§ PROBLEM STATEMENT: Once you reach the line containing "None => StartNewPreview" in the data below, restate each line word for word up to and including the one containing "(uuid : string)".

§ DATA FOR THE TASK:
##########

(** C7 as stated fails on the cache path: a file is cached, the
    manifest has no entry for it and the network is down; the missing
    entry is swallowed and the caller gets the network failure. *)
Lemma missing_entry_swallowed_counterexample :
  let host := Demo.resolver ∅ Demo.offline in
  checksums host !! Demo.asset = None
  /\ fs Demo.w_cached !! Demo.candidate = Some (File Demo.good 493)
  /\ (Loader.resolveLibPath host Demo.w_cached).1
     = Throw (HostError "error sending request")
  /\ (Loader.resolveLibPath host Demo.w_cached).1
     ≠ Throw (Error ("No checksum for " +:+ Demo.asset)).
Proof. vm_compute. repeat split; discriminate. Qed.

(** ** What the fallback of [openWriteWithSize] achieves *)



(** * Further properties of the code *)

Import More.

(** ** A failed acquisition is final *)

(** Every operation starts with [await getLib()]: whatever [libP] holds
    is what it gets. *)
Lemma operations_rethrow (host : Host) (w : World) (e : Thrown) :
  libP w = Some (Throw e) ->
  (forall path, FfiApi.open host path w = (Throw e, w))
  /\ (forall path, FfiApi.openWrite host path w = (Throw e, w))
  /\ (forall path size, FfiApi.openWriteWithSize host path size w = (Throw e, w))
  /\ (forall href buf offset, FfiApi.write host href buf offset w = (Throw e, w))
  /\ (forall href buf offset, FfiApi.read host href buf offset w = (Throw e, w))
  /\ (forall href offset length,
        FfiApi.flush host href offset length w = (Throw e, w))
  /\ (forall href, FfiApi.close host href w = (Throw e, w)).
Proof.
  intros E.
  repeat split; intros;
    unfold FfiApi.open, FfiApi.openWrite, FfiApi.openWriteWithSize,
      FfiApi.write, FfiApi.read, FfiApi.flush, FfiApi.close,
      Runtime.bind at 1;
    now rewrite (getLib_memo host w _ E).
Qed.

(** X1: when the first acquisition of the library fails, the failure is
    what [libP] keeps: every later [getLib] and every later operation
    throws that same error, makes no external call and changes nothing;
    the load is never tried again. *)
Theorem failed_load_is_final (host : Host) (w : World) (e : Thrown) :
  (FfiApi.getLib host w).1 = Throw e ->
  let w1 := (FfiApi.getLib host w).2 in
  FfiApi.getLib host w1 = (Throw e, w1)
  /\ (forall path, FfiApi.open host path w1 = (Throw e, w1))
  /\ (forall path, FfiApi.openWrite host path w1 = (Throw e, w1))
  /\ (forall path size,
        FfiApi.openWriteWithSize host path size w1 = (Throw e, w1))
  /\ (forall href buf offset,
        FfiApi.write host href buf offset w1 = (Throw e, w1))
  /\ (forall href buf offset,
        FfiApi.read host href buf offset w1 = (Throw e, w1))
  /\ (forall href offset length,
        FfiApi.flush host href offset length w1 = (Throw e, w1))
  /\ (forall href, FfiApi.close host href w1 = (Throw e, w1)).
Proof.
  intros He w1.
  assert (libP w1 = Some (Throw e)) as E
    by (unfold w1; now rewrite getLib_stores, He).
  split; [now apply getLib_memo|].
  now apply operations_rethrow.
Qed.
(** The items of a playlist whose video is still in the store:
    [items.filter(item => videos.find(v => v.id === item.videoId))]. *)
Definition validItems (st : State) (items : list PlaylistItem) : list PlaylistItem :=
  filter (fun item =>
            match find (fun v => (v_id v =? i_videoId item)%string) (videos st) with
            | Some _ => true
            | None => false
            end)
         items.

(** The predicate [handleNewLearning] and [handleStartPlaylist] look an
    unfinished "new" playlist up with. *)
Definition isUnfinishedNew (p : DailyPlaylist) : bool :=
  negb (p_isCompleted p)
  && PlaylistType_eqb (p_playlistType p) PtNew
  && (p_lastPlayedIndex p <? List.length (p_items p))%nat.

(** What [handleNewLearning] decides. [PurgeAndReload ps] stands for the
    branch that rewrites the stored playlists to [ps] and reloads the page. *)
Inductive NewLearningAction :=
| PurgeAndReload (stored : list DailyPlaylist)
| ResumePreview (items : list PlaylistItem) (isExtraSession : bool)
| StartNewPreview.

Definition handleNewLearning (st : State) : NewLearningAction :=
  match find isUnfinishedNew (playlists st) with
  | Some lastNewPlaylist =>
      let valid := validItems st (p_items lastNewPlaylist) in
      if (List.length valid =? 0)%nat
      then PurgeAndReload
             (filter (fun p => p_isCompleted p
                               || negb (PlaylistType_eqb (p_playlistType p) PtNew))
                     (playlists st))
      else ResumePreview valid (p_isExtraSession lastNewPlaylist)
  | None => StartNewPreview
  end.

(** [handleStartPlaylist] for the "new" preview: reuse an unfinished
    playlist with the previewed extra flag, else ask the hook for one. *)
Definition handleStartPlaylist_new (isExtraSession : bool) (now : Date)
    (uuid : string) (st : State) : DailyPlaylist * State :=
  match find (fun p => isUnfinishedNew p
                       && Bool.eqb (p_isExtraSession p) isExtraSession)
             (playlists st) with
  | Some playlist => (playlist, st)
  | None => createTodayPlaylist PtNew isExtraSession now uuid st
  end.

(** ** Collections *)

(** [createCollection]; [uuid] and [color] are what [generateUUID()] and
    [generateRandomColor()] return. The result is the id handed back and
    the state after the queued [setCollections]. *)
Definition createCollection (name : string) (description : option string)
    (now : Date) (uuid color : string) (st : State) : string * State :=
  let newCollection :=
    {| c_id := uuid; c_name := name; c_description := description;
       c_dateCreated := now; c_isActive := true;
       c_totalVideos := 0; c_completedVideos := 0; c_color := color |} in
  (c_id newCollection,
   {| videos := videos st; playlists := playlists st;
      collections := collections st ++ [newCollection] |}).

##########

§ RESULT OF THE EXERCISE:
  | None => StartNewPreview
  end.

(** [handleStartPlaylist] for the "new" preview: reuse an unfinished
    playlist with the previewed extra flag, else ask the hook for one. *)
Definition handleStartPlaylist_new (isExtraSession : bool) (now : Date)
    (uuid : string) (st : State) : DailyPlaylist * State :=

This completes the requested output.